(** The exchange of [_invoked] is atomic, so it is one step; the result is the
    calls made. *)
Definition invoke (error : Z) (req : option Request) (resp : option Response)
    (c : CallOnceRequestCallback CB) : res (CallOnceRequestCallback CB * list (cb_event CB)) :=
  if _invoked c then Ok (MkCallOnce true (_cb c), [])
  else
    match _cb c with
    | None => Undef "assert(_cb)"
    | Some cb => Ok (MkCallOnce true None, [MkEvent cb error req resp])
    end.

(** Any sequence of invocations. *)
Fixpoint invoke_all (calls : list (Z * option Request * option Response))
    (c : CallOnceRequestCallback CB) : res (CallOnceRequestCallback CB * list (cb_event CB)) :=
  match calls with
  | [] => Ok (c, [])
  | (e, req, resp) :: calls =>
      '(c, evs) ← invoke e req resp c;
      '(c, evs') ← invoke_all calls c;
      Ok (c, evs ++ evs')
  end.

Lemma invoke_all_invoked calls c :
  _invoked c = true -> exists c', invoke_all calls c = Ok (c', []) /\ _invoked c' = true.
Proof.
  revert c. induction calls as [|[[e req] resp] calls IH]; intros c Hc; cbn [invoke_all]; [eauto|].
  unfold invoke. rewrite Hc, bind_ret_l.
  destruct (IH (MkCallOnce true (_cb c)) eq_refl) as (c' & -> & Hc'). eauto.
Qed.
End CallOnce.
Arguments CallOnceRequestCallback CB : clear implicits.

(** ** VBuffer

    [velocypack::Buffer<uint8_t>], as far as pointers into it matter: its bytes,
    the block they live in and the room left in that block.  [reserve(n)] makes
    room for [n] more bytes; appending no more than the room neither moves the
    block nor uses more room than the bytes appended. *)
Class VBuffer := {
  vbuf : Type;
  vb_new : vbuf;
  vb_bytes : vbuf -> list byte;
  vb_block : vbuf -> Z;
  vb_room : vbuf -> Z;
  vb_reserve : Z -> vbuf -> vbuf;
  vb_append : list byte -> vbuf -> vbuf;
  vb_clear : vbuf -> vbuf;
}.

---

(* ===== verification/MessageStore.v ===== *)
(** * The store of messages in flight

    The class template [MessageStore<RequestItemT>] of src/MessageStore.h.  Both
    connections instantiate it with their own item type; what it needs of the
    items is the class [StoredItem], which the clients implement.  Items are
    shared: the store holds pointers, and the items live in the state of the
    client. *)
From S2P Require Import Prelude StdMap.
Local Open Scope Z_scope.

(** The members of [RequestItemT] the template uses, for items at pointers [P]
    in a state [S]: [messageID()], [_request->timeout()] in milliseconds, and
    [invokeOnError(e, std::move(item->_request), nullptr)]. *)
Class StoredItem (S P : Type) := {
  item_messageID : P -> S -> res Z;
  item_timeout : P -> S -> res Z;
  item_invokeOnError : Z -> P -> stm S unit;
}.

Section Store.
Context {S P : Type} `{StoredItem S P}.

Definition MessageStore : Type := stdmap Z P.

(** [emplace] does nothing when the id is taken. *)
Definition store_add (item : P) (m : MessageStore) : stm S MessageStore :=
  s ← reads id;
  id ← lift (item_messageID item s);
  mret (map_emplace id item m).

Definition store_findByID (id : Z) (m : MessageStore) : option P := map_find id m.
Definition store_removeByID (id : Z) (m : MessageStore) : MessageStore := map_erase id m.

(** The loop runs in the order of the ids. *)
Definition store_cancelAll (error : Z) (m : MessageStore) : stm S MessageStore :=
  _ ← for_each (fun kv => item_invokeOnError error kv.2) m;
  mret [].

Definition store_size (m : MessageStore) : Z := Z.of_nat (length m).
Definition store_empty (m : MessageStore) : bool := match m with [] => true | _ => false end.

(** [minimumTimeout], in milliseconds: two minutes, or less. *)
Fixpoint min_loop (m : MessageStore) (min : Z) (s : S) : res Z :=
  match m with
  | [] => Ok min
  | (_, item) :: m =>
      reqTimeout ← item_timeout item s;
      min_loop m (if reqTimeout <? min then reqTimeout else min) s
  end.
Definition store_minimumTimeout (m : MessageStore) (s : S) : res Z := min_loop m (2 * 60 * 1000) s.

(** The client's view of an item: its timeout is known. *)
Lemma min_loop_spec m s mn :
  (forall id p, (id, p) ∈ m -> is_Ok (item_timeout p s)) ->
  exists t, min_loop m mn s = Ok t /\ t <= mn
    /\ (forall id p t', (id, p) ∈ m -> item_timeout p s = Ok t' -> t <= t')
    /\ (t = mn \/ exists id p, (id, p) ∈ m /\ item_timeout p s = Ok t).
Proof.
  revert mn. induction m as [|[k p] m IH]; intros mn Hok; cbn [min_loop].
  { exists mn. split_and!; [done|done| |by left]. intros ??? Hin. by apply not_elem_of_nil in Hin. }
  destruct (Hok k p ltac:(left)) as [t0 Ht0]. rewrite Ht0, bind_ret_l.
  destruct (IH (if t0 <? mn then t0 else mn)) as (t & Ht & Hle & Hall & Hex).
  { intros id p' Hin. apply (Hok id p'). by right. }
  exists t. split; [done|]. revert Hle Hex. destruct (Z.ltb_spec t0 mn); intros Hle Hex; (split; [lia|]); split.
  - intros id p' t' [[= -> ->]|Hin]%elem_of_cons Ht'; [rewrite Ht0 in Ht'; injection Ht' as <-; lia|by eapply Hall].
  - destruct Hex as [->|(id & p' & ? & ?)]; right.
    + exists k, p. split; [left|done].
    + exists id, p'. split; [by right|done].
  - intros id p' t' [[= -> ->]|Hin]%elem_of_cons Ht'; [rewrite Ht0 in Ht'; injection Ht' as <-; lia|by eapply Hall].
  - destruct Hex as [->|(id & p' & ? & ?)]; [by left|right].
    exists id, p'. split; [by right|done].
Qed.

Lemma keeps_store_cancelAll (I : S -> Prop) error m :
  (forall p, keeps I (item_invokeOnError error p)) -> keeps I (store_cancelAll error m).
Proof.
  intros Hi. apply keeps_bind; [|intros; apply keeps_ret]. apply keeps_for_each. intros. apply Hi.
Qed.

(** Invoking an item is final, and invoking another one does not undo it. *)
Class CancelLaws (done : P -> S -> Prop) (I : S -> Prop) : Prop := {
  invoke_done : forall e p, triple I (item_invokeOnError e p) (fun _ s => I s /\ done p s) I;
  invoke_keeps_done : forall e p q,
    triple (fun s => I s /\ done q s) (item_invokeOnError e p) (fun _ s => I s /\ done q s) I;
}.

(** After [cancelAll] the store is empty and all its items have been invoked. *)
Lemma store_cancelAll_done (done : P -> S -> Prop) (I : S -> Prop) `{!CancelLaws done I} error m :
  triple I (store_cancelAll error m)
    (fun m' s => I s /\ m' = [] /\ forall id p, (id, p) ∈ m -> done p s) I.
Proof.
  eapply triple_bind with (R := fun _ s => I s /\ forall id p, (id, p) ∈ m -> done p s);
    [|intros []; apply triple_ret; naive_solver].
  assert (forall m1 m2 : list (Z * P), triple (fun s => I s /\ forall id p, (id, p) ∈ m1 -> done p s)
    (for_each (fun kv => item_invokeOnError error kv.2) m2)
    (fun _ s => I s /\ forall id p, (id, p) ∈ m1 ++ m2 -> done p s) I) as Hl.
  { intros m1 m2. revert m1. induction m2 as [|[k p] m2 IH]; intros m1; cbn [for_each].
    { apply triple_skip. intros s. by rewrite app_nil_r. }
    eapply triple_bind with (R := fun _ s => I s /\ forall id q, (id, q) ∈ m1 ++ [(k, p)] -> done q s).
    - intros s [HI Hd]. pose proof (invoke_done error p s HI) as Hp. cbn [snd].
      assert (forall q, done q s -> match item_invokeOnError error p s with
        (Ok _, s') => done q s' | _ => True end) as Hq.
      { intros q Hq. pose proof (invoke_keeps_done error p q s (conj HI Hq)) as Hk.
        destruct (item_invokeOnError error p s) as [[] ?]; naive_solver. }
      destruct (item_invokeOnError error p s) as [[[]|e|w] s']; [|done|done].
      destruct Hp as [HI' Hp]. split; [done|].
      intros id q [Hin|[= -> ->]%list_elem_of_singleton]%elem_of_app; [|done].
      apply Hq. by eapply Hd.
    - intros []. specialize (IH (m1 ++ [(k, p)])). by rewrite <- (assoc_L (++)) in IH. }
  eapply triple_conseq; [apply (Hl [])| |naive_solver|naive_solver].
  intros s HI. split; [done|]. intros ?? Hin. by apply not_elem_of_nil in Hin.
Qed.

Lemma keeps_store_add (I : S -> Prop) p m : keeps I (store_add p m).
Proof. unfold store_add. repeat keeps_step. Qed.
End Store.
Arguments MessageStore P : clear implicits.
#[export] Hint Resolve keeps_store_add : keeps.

TASK DESCRIPTION
All lines above containing the string "Response" are to be collected.

SOLUTION TO THIS EXERCISE
Definition invoke (error : Z) (req : option Request) (resp : option Response)
Fixpoint invoke_all (calls : list (Z * option Request * option Response))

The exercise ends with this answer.